Edmund Burke : père du libéral-conservatisme.

Le libéral-conservatisme est une idéologie politique, économique et sociale qui combine et défend des préoccupations libérales et conservatrices, en particulier pour les traditions établies, le respect pour l'autorité, l'ordre public, la sécurité, l'identité nationale, l'héritage religieux, la famille. Le penseur emblématique de ce courant juridique, philosophique et politique est Edmund Burke.

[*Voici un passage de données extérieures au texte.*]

Definition blankRecord : AppState :=
  setFormalRecord (String.concat "" blankRecordChars) initialState.

(** A packer that never fails and a saver that notes the names of the
    files it stores. *)
Definition packAlways (d : ExportService.Document) (y : list string) :
    Completion ExportService.Document * list string :=
  (Normal d, y).

Definition saveName (blob : ExportService.Document) (name : string)
    (y : list string) : list string :=
  (name :: y)%list.

(** ** More about the retry wrapper *)

(** The rate limit condition as the specification words it: a failure
    whose signal indicates HTTP 429 (its status or its code is 429) or
    resource exhaustion (its message names [RESOURCE_EXHAUSTED]). *)
Definition signalsRateLimit (error : Thrown) : bool :=
  match error with
  | ThrownUndefined => false
  | ThrownError e =>
      is429 (status e) || is429 (code e)
      || messageIncludes "RESOURCE_EXHAUSTED" (message e)
  end.

(** The [SyntaxError] of a text that cannot be parsed, telling the
    position of the offending character. *)
Definition positionError : Thrown :=
  ThrownError (mkError "SyntaxError" None None
                 (Some "Unexpected token x in JSON at position 1429")).

(** The events after an attempt that is retried: the warning that names
    attempt [i] of [maxRetries] and the rounded delay, the suspension for
    that delay, attempt [i], and so on. *)
Fixpoint retries (maxRetries i : nat) (tr : list Event) : bool :=
  match tr with
  | [] => true
  | Warn rounded attempt m :: Sleep delay :: Attempt j _ :: rest =>
      (rounded =? Math_round delay)%Z && (attempt =? i)%nat
      && (m =? maxRetries)%nat && (j =? i)%nat
      && retries maxRetries (S i) rest
  | _ => false
  end.

(** A trace in the order of the loop: attempt 0 and then the retries;
    empty when nothing was attempted. *)
Definition inLoopOrder (maxRetries : nat) (tr : list Event) : bool :=
  match tr with
  | [] => true
  | Attempt O _ :: rest => retries maxRetries 1 rest
  | _ => false
  end.

(** A trace without its delays. *)
Definition untimed (ev : Event) : Event :=
  match ev with
  | Warn _ attempt m => Warn 0 attempt m
  | Sleep _ => Sleep 0
  | _ => ev
  end.

(** A host whose provider rejects every request with [err] and whose
    [Math.random] always returns [u]. *)
Definition drawingHost (u : Q) (err : Thrown) : Host nat :=
  mkHost (fun _ _ n => (Throw err, S n)) (fun n => (u, n)) None parseError.

(** The largest values below 1 that a generator of 52 and one of 53
    random bits return: [1 - 2^-52] and [1 - 2^-53]. *)
Definition nearOne52 : Q := (4503599627370495 # 4503599627370496)%Q.
Definition nearOne53 : Q := (9007199254740991 # 9007199254740992)%Q.

(** ** Rounding in binary64 *)

(** A shifted mantissa has lost a bit that was set. *)
Definition inexact (mrs : shr_record) : bool := shr_r mrs || shr_s mrs.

Il est possible également d'ajouter François Guizot, Frédéric Le Play, Wilhelm Röpke, Friedrich von Wieser et Joseph Schumpeter, comme figures de proue du libéral-conservatisme. Le libéral-conservatisme fait référence à une droite acceptant le changement, mais s'opposant aux idées du libéralisme classique. En effet, les libéraux-conservateurs défendent les libertés civiles, individuelles et religieuses comme les libéraux classiques, mais refusent, contrairement à ces derniers, de confondre l'État avec la société civile.

Les libertés pour les conservateurs sont acquises au sein d'une communauté grâce à la coutume et à une histoire commune ; elles ne seraient pas innées et attachées à l'individu, contrairement à ce que pensent les libéraux classiques. Les libéraux-conservateurs rejettent donc le pacifisme, l'individualisme, l'universalisme des Lumières, les droits de l'homme, le cosmopolitisme et le contractualisme.[réf. nécessaire]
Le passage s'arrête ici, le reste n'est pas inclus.